In order to determine $(3x)\ast(3y)$ from $(3x-1)\ast(3y-1) = 3x + 3y -1$, we need to write $3x$ in the form $3x'-1$ and $3y$ in the form $3y'-1$. We can do this as follows:
$$(3x)\ast(3y) = \left(3\left(x+\frac{1}{3}\right)-1\right)\ast\left(3\left(y+\frac{1}{3}\right)-1\right) = 3x + 3y + 1,$$
which you have also written.
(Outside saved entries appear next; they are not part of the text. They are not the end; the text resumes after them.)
(* ===== verification/S3Auth.v ===== *)
(** * Signatures of requests (src/src/s3/s3_auth.c)

    AWS Signature Version 4: the request is written in a canonical form and hashed, the hash
    is signed with a key derived from the secret, the day and the region. The hash functions
    are OpenSSL's. *)

From S2P Require Import Prelude CInt CString CSearch XlMeta HttpWire Transport Credentials.
From Stdlib Require Import Ascii.

Local Open Scope c_scope.

Definition AWS4_ALGORITHM : string := "AWS4-HMAC-SHA256".
Definition AWS4_REQUEST : string := "aws4_request".
Definition DEFAULT_REGION : string := "us-east-1".
Definition DEFAULT_SERVICE : string := "s3".

Definition NL : string := String LF "".

(** [EVP_sha256] over a string of bytes and [HMAC] with it; [None] is a failure. *)
Class Crypto := {
  evp_sha256 : string → option string;
  HMAC : string → string → option string
}.

(** A digest has 32 bytes. *)
Class CryptoLaws `{Crypto} := {
  sha256_length x d : evp_sha256 x = Some d → strlen d = 32%nat;
  hmac_length k x d : HMAC k x = Some d → strlen d = 32%nat
}.

(** ** The request *)

(** The fields of the request that the Authorization header fills. *)
Record auth_fields := AuthFields {
  au_access_key : string;
  au_signed_headers : string;
  au_signature : string;
  au_date : string;
  au_region : string
}.

Definition no_auth : auth_fields := AuthFields "" "" "" "" "".

(** [rq_date] comes from x-amz-date or Date; [rq_region] from the scope of the credential. *)
Record s3_request := S3Request {
  sr_bucket : string;
  sr_key : string;
  sr_content_type : string;
  sr_user_meta : list (string * string);
  sr_access_key : string;
  sr_signature : string;
  sr_signed_headers : string;
  sr_date : string;
  sr_region : string;
  sr_params : list (string * string);
  sr_http : http_request
}.

(** ** Helpers *)

Definition hex_char (n : Z) : ascii := default NUL (String.get (Z.to_nat n) "0123456789abcdef").

Fixpoint bytes_to_hex (bytes : string) : string :=
  match bytes with
  | EmptyString => ""
  | String c bytes =>
      let b := Z.of_N (N_of_ascii c) in
      String (hex_char (Z.land (Z.shiftr b 4) 15)) (String (hex_char (Z.land b 15)) (bytes_to_hex bytes))
  end.

(** The tokens of [strtok_r] for one separator: empty ones are skipped. *)
Fixpoint strtok_go (c : ascii) (s token : string) : list string :=
  match s with
  | EmptyString => match token with EmptyString => [] | _ => [token] end
  | String d s =>
      if bool_decide (d = c) then
        match token with EmptyString => strtok_go c s "" | _ => token :: strtok_go c s "" end
      else strtok_go c s (token +:+ String d "")
  end.

Definition strtok (s : string) (c : ascii) : list string := strtok_go c s "".

(** What is before the first character that ends a signature. *)
Fixpoint signature_part (s : string) : string :=
  match s with
  | String c s =>
      if bool_decide (c = ","%char) || bool_decide (c = " "%char) then "" else String c (signature_part s)
  | EmptyString => ""
  end.

(** ** The Authorization header *)

(** The arrays have 128, 512 and 512 bytes, [date_out] and [region_out] the given ones; a part
    that is too long for [date_out], [region_out] or the signed headers is left out. *)
Definition buckets_s3_parse_auth_header (auth_header : string) (date_len region_len : nat)
    : buckets_error_t * auth_fields :=
  if negb (starts_with auth_header AWS4_ALGORITHM) then (BUCKETS_ERR_INVALID_ARG, no_auth)
  else
    match strstr auth_header "Credential=" with
    | None => (BUCKETS_ERR_INVALID_ARG, no_auth)
    | Some (_, cred) =>
        match strchr (str_drop 11 cred) "/" with
        | None => (BUCKETS_ERR_INVALID_ARG, no_auth)
        | Some (key, slash1) =>
            if (128 <=? strlen key)%nat then (BUCKETS_ERR_INVALID_ARG, no_auth)
            else
              match strchr (str_drop 1 slash1) "/" with
              | None => (BUCKETS_ERR_INVALID_ARG, AuthFields key "" "" "" "")
              | Some (date, slash2) =>
                  let date := if (strlen date <? date_len)%nat then date else "" in
                  match strchr (str_drop 1 slash2) "/" with
                  | None => (BUCKETS_ERR_INVALID_ARG, AuthFields key "" "" date "")
                  | Some (region, _) =>
                      let region := if (strlen region <? region_len)%nat then region else "" in
                      let signed_headers :=
                        match strstr auth_header "SignedHeaders=" with
                        | Some (_, hdrs) =>
                            match strchr (str_drop 14 hdrs) "," with
                            | Some (names, _) => if (strlen names <? 512)%nat then names else ""
                            | None => ""
                            end
                        | None => ""
                        end in
                      match strstr auth_header "Signature=" with
                      | None => (BUCKETS_ERR_INVALID_ARG, AuthFields key signed_headers "" date region)
                      | Some (_, sig) =>
                          let signature := signature_part (str_drop 10 sig) in
                          if (512 <=? strlen signature)%nat
                          then (BUCKETS_ERR_INVALID_ARG, AuthFields key signed_headers "" date region)
                          else (BUCKETS_OK, AuthFields key signed_headers signature date region)
                      end
                  end
              end
        end
    end.

(** ** The canonical request and the string to sign *)

(** [snprintf] into a buffer of [max_len] bytes that must hold it all. *)
Definition printed_whole (max_len : nat) (text : string) : buckets_error_t + string :=
  if (max_len <=? strlen text)%nat then inl BUCKETS_ERR_NOMEM else inr text.

Definition build_canonical_request (method uri query_string canonical_headers signed_headers payload_hash : string)
    (max_len : nat) : buckets_error_t + string :=
  printed_whole max_len
    (method +:+ NL +:+ uri +:+ NL +:+ query_string +:+ NL +:+ canonical_headers +:+ NL
     +:+ signed_headers +:+ NL +:+ payload_hash).

Definition build_string_to_sign (datetime date region service canonical_request_hash : string) (max_len : nat)
    : buckets_error_t + string :=
  printed_whole max_len
    (AWS4_ALGORITHM +:+ NL +:+ datetime +:+ NL
     +:+ date +:+ "/" +:+ region +:+ "/" +:+ service +:+ "/" +:+ AWS4_REQUEST +:+ NL
     +:+ canonical_request_hash).

Section Verify.
Context `{Crypto}.

Definition hmac_sha256 (key data : string) : buckets_error_t + string :=
  match HMAC key data with
  | Some d => if (strlen d =? 32)%nat then inr d else inl BUCKETS_ERR_CRYPTO
  | None => inl BUCKETS_ERR_CRYPTO
  end.

Definition calculate_signing_key (secret_key date region service : string) : buckets_error_t + string :=
  let aws4_secret := "AWS4" +:+ secret_key in
  if (256 <=? strlen aws4_secret)%nat then inl BUCKETS_ERR_NOMEM
  else
    match hmac_sha256 aws4_secret date with
    | inl _ => inl BUCKETS_ERR_CRYPTO
    | inr k_date =>
        match hmac_sha256 k_date region with
        | inl _ => inl BUCKETS_ERR_CRYPTO
        | inr k_region =>
            match hmac_sha256 k_region service with
            | inl _ => inl BUCKETS_ERR_CRYPTO
            | inr k_service => hmac_sha256 k_service AWS4_REQUEST
            end
        end
    end.

Definition calculate_signature (signing_key string_to_sign : string) : buckets_error_t + string :=
  match hmac_sha256 signing_key string_to_sign with
  | inl _ => inl BUCKETS_ERR_CRYPTO
  | inr signature => inr (bytes_to_hex signature)
  end.

(** ** Verification *)

Definition nonempty (s : option string) : option string :=
  match s with Some EmptyString => None | _ => s end.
The last step is to determine $x\ast y$ from $(3x)\ast(3y) = 3x+3y+1$, so we need to write $x$ in the form $3x'$ and $y$ in the form $3y'$. We can achieve this using $x = 3\left(\frac{1}{3}x\right)$ and $y = 3\left(\frac{1}{3}y\right)$. Then we have:
$$x\ast y = \left(3\left(\frac{1}{3}x\right)\right)\ast \left(3\left(\frac{1}{3}y\right)\right) = 3\left(\frac{1}{3}x\right) + 3\left(\frac{1}{3}y\right) + 1 = x + y + 1.$$
This really is the same method as what the solution gave, except it, in my opinion, the solution is more direct. We want to define a new binary operation $\ast$ on $\mathbb{Q}$, so we need to determine what $x\ast y$ is. In order to do this, we need to write $x$ in the form $3x'-1 = \phi(x')$ and similarly for $y$. Then we can use the fact that we want $\phi$ to be an isomorphism.